Title: Re: mtgox servers Post by: mc_lovin on April 14, 2013, 03:46:22 AM So... does it seem to anyone that their hardware is extremely underutilized and their software is inefficient?
4x 8 core CPUs and shit tons of RAM should be able to handle more than 1 transaction per second. Title: Re: mtgox servers Post by: cosmicone on April 14, 2013, 04:15:15 AM LOL Raid 1 on their backup data server? WTF? Raid 1??? Even Raid 5 is no good... Spend less on equipment, and more on someone that knows what they are doing.
Title: Re: mtgox servers Post by: DeathAndTaxes on April 14, 2013, 04:54:26 AM So... does it seem to anyone that their hardware is extremely underutilized and their software is inefficient? 4x 8 core CPUs and shit tons of RAM should be able to handle more than 1 transaction per second. Yes it likely should be sufficient to handle 100x that, assuming the single box was used as dedicated trading engine with other servers used to offload other tasks (API access, webserver, support, charting, etc). Title: Re: mtgox servers Post by: aantonop on April 14, 2013, 05:03:57 AM You can't run an exchange as a single-stack application. No way it will scale.

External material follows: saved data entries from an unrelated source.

(* ===== verification/Pow.v ===== *)
(** * Difficulty and proof of work

    pow.cpp.  Targets are 256-bit values (see ArithUint256). *)

From S2P Require Import Prelude Params Crypto Serialize Transaction ArithUint256 Chain.

(** The operators of [arith_uint256] on values: an [int64_t] factor converts
    to [uint32_t], a divisor to [uint64_t]. *)
Definition arith_mul32 (x b : Z) : Z := (x * u32 b) mod M256.
Definition arith_add (x y : Z) : Z := (x + y) mod M256.
Definition arith_shl (x s : Z) : Z := (x * 2 ^ s) mod M256.
Definition arith_div (x y : Z) : option Z := if y =? 0 then None else Some (x / y).
Definition compact_value (nBits : Z) : Z := fst (fst (SetCompact nBits)).

(** The proof-of-stake retarget. *)
Definition NextWork_pos (p : CChainParams) (m : BlockMap) (last : CBlockIndex) : option Z :=
  let c := consensus p in
  v2 ← IsTimeProtocolV2 c (bi_nHeight last + 1);
  let fTimeV2 := negb (IsRegTestNet p) && v2 in
  let bnTargetLimit := ProofOfStakeLimit c fTimeV2 in
  let nTargetTimespan := TargetTimespan c fTimeV2 in
  nActualSpacing ← (if negb (bi_nHeight last =? 0)
                    then prev ← parent m last; Some (bi_nTime last - bi_nTime prev) else Some 0);
  let nActualSpacing := if nActualSpacing <? 0 then 1 else nActualSpacing in
  let nActualSpacing := if fTimeV2 && (nTargetSpacing c * 10 <? nActualSpacing)
                        then nTargetSpacing c * 10 else nActualSpacing in
  let bnNew := compact_value (bi_nBits last) in
  lastV2 ← (if fTimeV2 then IsTimeProtocolV2 c (bi_nHeight last) else Some true);
  let bnNew := if negb lastV2 then arith_shl bnNew 4 else bnNew in
  let nInterval := Z.quot nTargetTimespan (nTargetSpacing c) in
  let bnNew := arith_mul32 bnNew ((nInterval - 1) * nTargetSpacing c + nActualSpacing + nActualSpacing) in
  bnNew ← arith_div bnNew (u64 ((nInterval + 1) * nTargetSpacing c));
  let bnNew := if (bnNew <=? 0) || (bnTargetLimit <? bnNew) then bnTargetLimit else bnNew in
  GetCompact bnNew false.

(** One turn of the loop over the past blocks; the state is
    [CountBlocks], [PastDifficultyAverage], [nActualTimespan], [LastBlockTime].
    [PastDifficultyAveragePrev] always equals the average. *)
Record DGWState := { CountBlocks : Z; PastDifficultyAverage : Z; nActualTimespan : Z; LastBlockTime : Z }.

Definition DGW_step (i : CBlockIndex) (s : DGWState) : option DGWState :=
  let count := CountBlocks s + 1 in
  avg ← (if count <=? 24 then
           if count =? 1 then Some (compact_value (bi_nBits i))
           else arith_div (arith_add (arith_mul32 (PastDifficultyAverage s) count) (compact_value (bi_nBits i)))
                          (u64 (count + 1))
         else Some (PastDifficultyAverage s));
  Some {| CountBlocks := count; PastDifficultyAverage := avg;
          nActualTimespan := if 0 <? LastBlockTime s then nActualTimespan s + (LastBlockTime s - bi_nTime i)
                             else nActualTimespan s;
          LastBlockTime := bi_nTime i |}.

(** [fuel] turns are left of the [PastBlocksMax] ones. *)
Fixpoint DGW_loop (fuel : nat) (m : BlockMap) (BlockReading : CBlockIndex) (s : DGWState) : option DGWState :=
  match fuel with
  | O => Some s
  | S fuel =>
      if 0 <? bi_nHeight BlockReading then
        s ← DGW_step BlockReading s;
        match parent m BlockReading with
        | None => Some s
        | Some prev => DGW_loop fuel m prev s
        end
      else Some s
  end.

Definition PastBlocksMax : nat := 24.

Definition NextWork_dgw (p : CChainParams) (m : BlockMap) (last : CBlockIndex) : option Z :=
  let c := consensus p in
  s ← DGW_loop PastBlocksMax m last
        {| CountBlocks := 0; PastDifficultyAverage := 0; nActualTimespan := 0; LastBlockTime := 0 |};
  let target := CountBlocks s * nTargetSpacing c in
  let span := nActualTimespan s in
  let span := if span <? Z.quot target 3 then Z.quot target 3 else span in
  let span := if target * 3 <? span then target * 3 else span in
  bnNew ← arith_div (arith_mul32 (PastDifficultyAverage s) span) (u64 target);
  GetCompact (if powLimit c <? bnNew then powLimit c else bnNew) false.

(** [None] is a failed assertion or a division by zero. *)
Definition GetNextWorkRequired (p : CChainParams) (m : BlockMap) (pindexLast : option CBlockIndex) : option Z :=
  let c := consensus p in
  if fPowNoRetargeting c then last ← pindexLast; Some (bi_nBits last)
  else
    match pindexLast with
    | None => GetCompact (powLimit c) false
    | Some last =>
        if (bi_nHeight last =? 0) || (bi_nHeight last <? 24) then GetCompact (powLimit c) false
        else
          pos ← NetworkUpgradeActive (bi_nHeight last + 1) c UPGRADE_POS;
          if (pos : bool) then NextWork_pos p m last else NextWork_dgw p m last
    end.

Definition CheckProofOfWork (c : ConsensusParams) (hash nBits : Z) : bool :=
  let '(bnTarget, fNegative, fOverflow) := SetCompact nBits in
  if fNegative || (bnTarget =? 0) || fOverflow || (powLimit c <? bnTarget) then false
  else negb (bnTarget <? hash).

(** [~bnTarget / (bnTarget + 1) + 1]; [None] is a division by zero. *)
Definition GetBlockProof (nBits : Z) : option Z :=
  let '(bnTarget, fNegative, fOverflow) := SetCompact nBits in
  if fNegative || fOverflow || (bnTarget =? 0) then Some 0
  else
    q ← arith_div (M256 - 1 - bnTarget) (arith_add bnTarget 1);
    Some (arith_add q 1).

(** ** Lemmas *)

Lemma compact_value_range nBits : 0 <= nBits -> 0 <= compact_value nBits < M256.
Proof.
  intros N. unfold compact_value, SetCompact.
  assert (B : 0 <= Z.land nBits 8388607 < 2 ^ 23).
  { change 8388607 with (Z.ones 23). rewrite Z.land_ones by lia. apply Z.mod_pos_bound. lia. }
  destruct (Z.leb_spec (Z.shiftr nBits 24) 3) as [L|G]; cbn [fst].
  - assert (0 <= Z.shiftr nBits 24) by (apply Z.shiftr_nonneg; lia).
    rewrite (Z.shiftr_div_pow2 (Z.land _ _)) by lia. assert (0 < 2 ^ (8 * (3 - Z.shiftr nBits 24))) by lia.
    split; [apply Z.div_pos; lia|]. apply Z.div_lt_upper_bound; [lia|]. unfold M256. nia.
  - apply Z.mod_pos_bound. done.
Qed.

Lemma arith_div_range x y q : 0 <= x < M256 -> 0 <= y -> arith_div x y = Some q -> 0 <= q < M256.
Proof.
  unfold arith_div. intros X Y. destruct (Z.eqb_spec y 0); [done|]. intros [= <-]. split; [apply Z.div_pos; lia|].
  apply Z.div_lt_upper_bound; nia.
Qed.

Lemma compact_round_pos x : 0 < x -> 0 < compact_round x.
Proof.
  intros X. destruct (compact_round_bounds x X) as [[B _] _]. destruct (nbits_range x X) as [_ N].
  assert (0 < 2 ^ (nbits x - 1)) by (apply Z.pow_pos_nonneg; lia). lia.
Qed.

(** The compact form of a target between 1 and a limit. *)
Definition good_bits (limit nBits : Z) : Prop :=
  exists t, SetCompact nBits = (t, false, false) /\ 0 < t <= limit.

Lemma GetCompact_good limit x :
  0 < x <= limit -> limit < M256 -> exists c, GetCompact x false = Some c /\ good_bits limit c.
Proof.
  intros X L. destruct (SetCompact_GetCompact x) as (c & G & _ & S); [lia|].
  exists c. split; [done|]. exists (compact_round x). split; [done|].
  destruct (compact_round_bounds x) as [B _]; [lia|]. pose proof (compact_round_pos x). lia.
Qed.

(** ** Properties *)

(** The target that follows a block with target [t] that came [spacing]
    seconds after its parent, with 60 second blocks and a 30 minute window. *)
Definition clamp_spacing (spacing : Z) : Z := if spacing <? 0 then 1 else Z.min spacing 600.
Definition next_target (limit t spacing : Z) : Z :=
  let x := t * (29 * 60 + 2 * clamp_spacing spacing) / (31 * 60) in
  if (x <=? 0) || (limit <? x) then limit else x.

Lemma next_target_range limit t spacing : 0 < limit -> 0 < next_target limit t spacing <= limit.
Proof. intros L. unfold next_target. destruct (_ || _) eqn:C; [lia|]. bool_to_prop. lia. Qed.

(** C23. Once proof of stake is active on the main network or the testnet, the
    target of the next block is defined for every block of a well-formed
    tree and is the exponential-average retarget of the last target: the
    exact quotient with the spacing clamped to ten times the ideal one,
    without wrap-around, between 1 and the stake limit, and rounded only by
    the compact form. *)
Theorem stake_retarget chain (m : BlockMap) (last : CBlockIndex)
    (p := CreateChainParams chain) (limit := posLimitV2 (consensus p)) :
  chain = MAIN \/ chain = TESTNET ->
  tree_wf m -> stored m last -> vUpgrades (consensus p) UPGRADE_POS <= bi_nHeight last + 1 ->
  0 < compact_value (bi_nBits last) <= limit ->
  exists prev bits, parent m last = Some prev /\
    let t := next_target limit (compact_value (bi_nBits last)) (bi_nTime last - bi_nTime prev) in
    GetNextWorkRequired p m (Some last) = Some bits /\
    SetCompact bits = (compact_round t, false, false) /\ 0 < compact_round t <= t /\ t <= limit.
Proof.
  intros NET W S H T.
  assert (LIM : limit = 0x00000fffffffffffffffffffffffffffffffffffffffffffffffffffffffffff)
    by (destruct NET as [-> | ->]; reflexivity).
  assert (HT : 100 <= bi_nHeight last) by (destruct NET as [-> | ->]; cbn in H; lia).
  destruct (stored_parent m W last S) as (prev & EP & _ & _); [lia|].
  set (t := next_target limit (compact_value (bi_nBits last)) (bi_nTime last - bi_nTime prev)).
  assert (TR : 0 < t <= limit) by (apply next_target_range; rewrite LIM; lia).
  assert (G : GetNextWorkRequired p m (Some last) = GetCompact t false).
  { assert (CL : (if 60 * 10 <? (if bi_nTime last - bi_nTime prev <? 0 then 1 else bi_nTime last - bi_nTime prev)
                  then 60 * 10 else (if bi_nTime last - bi_nTime prev <? 0 then 1 else bi_nTime last - bi_nTime prev))
                 = clamp_spacing (bi_nTime last - bi_nTime prev))
      by (unfold clamp_spacing; repeat case_match; bool_to_prop; lia).
    assert (CR : 0 <= clamp_spacing (bi_nTime last - bi_nTime prev) <= 600)
      by (unfold clamp_spacing; repeat case_match; bool_to_prop; lia).
    assert (ACT : NetworkUpgradeActive (bi_nHeight last + 1) (consensus p) UPGRADE_POS = Some true
                  /\ IsTimeProtocolV2 (consensus p) (bi_nHeight last + 1) = Some true
                  /\ IsTimeProtocolV2 (consensus p) (bi_nHeight last) = Some true).
    { assert (0 <= vUpgrades (consensus p) UPGRADE_POS) by (destruct NET as [-> | ->]; vm_compute; discriminate).
      assert (vUpgrades (consensus p) UPGRADE_V4_0 = 0) by (destruct NET as [-> | ->]; reflexivity).
      unfold IsTimeProtocolV2. split; [|split]; apply NetworkUpgradeActive_from; lia. }
    destruct ACT as (A1 & A2 & A3). unfold GetNextWorkRequired.
    replace (fPowNoRetargeting (consensus p)) with false by (destruct NET as [-> | ->]; reflexivity).
    rewrite (proj2 (Z.eqb_neq (bi_nHeight last) 0)), (proj2 (Z.ltb_ge (bi_nHeight last) 24)) by lia. cbn [orb].
    rewrite A1. cbn [mbind option_bind]. unfold NextWork_pos. rewrite A2, A3, EP. cbn [mbind option_bind].
    rewrite (proj2 (Z.eqb_neq (bi_nHeight last) 0)) by lia. cbn [mbind option_bind negb].
    replace (IsRegTestNet p) with false by (destruct NET as [-> | ->]; reflexivity). cbn [negb andb mbind option_bind].
    replace (nTargetSpacing (consensus p)) with 60 by (destruct NET as [-> | ->]; reflexivity).
    change (ProofOfStakeLimit (consensus p) true) with limit.
    replace (TargetTimespan (consensus p) true) with (30 * 60) by (destruct NET as [-> | ->]; reflexivity).
    rewrite CL. set (s := clamp_spacing _) in *. change (Z.quot (30 * 60) 60) with 30.
    unfold arith_div. change (u64 ((30 + 1) * 60)) with (31 * 60). rewrite (proj2 (Z.eqb_neq (31 * 60) 0)) by lia.
    cbn [mbind option_bind]. unfold arith_mul32, uint. rewrite (Z.mod_small ((30 - 1) * 60 + s + s)) by lia.
    rewrite Z.mod_small by (unfold M256; rewrite LIM in T; split; nia).
    unfold t, next_target. fold s. replace ((30 - 1) * 60 + s + s) with (29 * 60 + 2 * s) by lia. done. }
  destruct (SetCompact_GetCompact t) as (bits & GC & _ & SC); [unfold M256; rewrite LIM in TR; lia|].
  exists prev, bits. split; [done|]. cbn zeta. fold t. rewrite G. split; [done|split; [done|]].
  destruct (compact_round_bounds t) as [B _]; [lia|]. pose proof (compact_round_pos t). clearbody t. lia.
Qed.

(** [GetBlockProof] never divides by zero and, for the compact form of a
    target [t], is the expected number of hashes, the quotient of 2^256 by
    [t + 1]; a block whose bits pass [CheckProofOfWork] therefore adds at
    least one unit of work. *)
Theorem block_proof_exact (c : ConsensusParams) (hash nBits : Z) :
  0 <= nBits -> 0 <= hash -> powLimit c < M256 - 1 -> CheckProofOfWork c hash nBits = true ->
  exists t, SetCompact nBits = (t, false, false) /\ hash <= t <= powLimit c /\
    GetBlockProof nBits = Some (2 ^ 256 / (t + 1)) /\ 1 <= 2 ^ 256 / (t + 1).
Proof.
  intros N HN PL. unfold CheckProofOfWork, GetBlockProof. pose proof (compact_value_range nBits N) as R.
  unfold compact_value in R. destruct (SetCompact nBits) as [[t neg] ovf]. cbn [fst] in R.
  destruct (_ || _) eqn:C; [done|]. intros LT. bool_to_prop. subst neg ovf. exists t.
  rewrite (proj2 (Z.eqb_neq t 0)) by lia. cbn [orb]. unfold arith_div, arith_add.
  rewrite (Z.mod_small (t + 1)) by lia. rewrite (proj2 (Z.eqb_neq (t + 1) 0)) by lia. cbn [mbind option_bind].
  assert (Q : (M256 - 1 - t) / (t + 1) + 1 = 2 ^ 256 / (t + 1)).
  { fold M256. replace M256 with (M256 - 1 - t + 1 * (t + 1)) at 2 by lia. rewrite Z.div_add by lia. done. }
  assert (1 <= 2 ^ 256 / (t + 1)) by (apply Z.div_le_lower_bound; unfold M256 in *; lia).
  assert (2 ^ 256 / (t + 1) < M256) by (apply Z.div_lt_upper_bound; unfold M256 in *; lia).
  repeat split; try done; try lia. f_equal. rewrite Q. apply Z.mod_small. lia.
Qed.

Lemma block_proof_exact_witness :
  exists t, SetCompact 0x1e0ffff0 = (t, false, false) /\
    GetBlockProof 0x1e0ffff0 = Some (2 ^ 256 / (t + 1)) /\ 1 <= 2 ^ 256 / (t + 1).
Proof.
  destruct (block_proof_exact CMainParams_consensus 12345 0x1e0ffff0 ltac:(discriminate) ltac:(discriminate)
              ltac:(vm_compute; reflexivity) ltac:(vm_compute; reflexivity)) as (t & A & _ & B & C).
  exists t. split; [exact A|split; [exact B|exact C]].
Defined.

Lemma stake_retarget_witness :
  exists bits, GetNextWorkRequired (CreateChainParams TESTNET) (line_map 201) (Some (line_index 200)) = Some bits /\
    exists t, SetCompact bits = (t, false, false).
Proof.
  destruct (stake_retarget TESTNET (line_map 201) (line_index 200) (or_intror eq_refl) (line_map_wf 201)
              (line_stored 201 200 ltac:(lia)) ltac:(vm_compute; discriminate)
              ltac:(vm_compute; split; [reflexivity|discriminate])) as (prev & bits & _ & G & S & _).
  exists bits. split; [exact G|]. eexists. exact S.
Defined.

The fact that they are still trying to throw hardware at this means they simply do not understand scaling. They will not solve these problems because they don't have a clue how to solve them RUN AWAY, don't just walk away. Title: Re: mtgox servers Post by: jubalix on April 14, 2013, 05:07:34 AM hmm looked under kill to me by far
Title: Re: mtgox servers Post by: jzcjca00 on April 14, 2013, 05:14:03 AM The database on the main server should be entirely on SSD. It's small enough.
RAID1 is appropriate, as disks are cheap, and they really aren't using much space. Downtime is more expensive than disks. There should be a secondary server with a copy of the database replicated in real time just for handling read only transactions, like clarkmoody.com, bitcoin itty.org, etc. And a backup for it, too. The main server is obviously still overloaded. They are underconfigured andneed to stop thinking smalltime! But most important, they need to stop th spambots from choking the system with .001 BTC orders. An easy way to do that is set a minimum fee per trade of .006 BTC. This would only impact the nuisance orders, since any reasonable person is trading at least 1 BTC. Title: Re: mtgox servers Post by: MarKusRomanus on April 14, 2013, 05:43:01 AM If your systems are behind Nic cards that are 2gbps and you are being hit by a DDos of 10gbps.. how are you supposed to protect from that? That size DDos will just halt all traffic just from the bottleneck effect.
Title: Re: mtgox servers Post by: MarKusRomanus on April 14, 2013, 05:49:45 AM Actually what I meant to say is that their main line into their server room(s) has to be a 1000gbps capable line.. and they need a minimum of 10gbps bandwidth to survive . their servers behind whatever protection they come up with can be 2gbps .. no problem.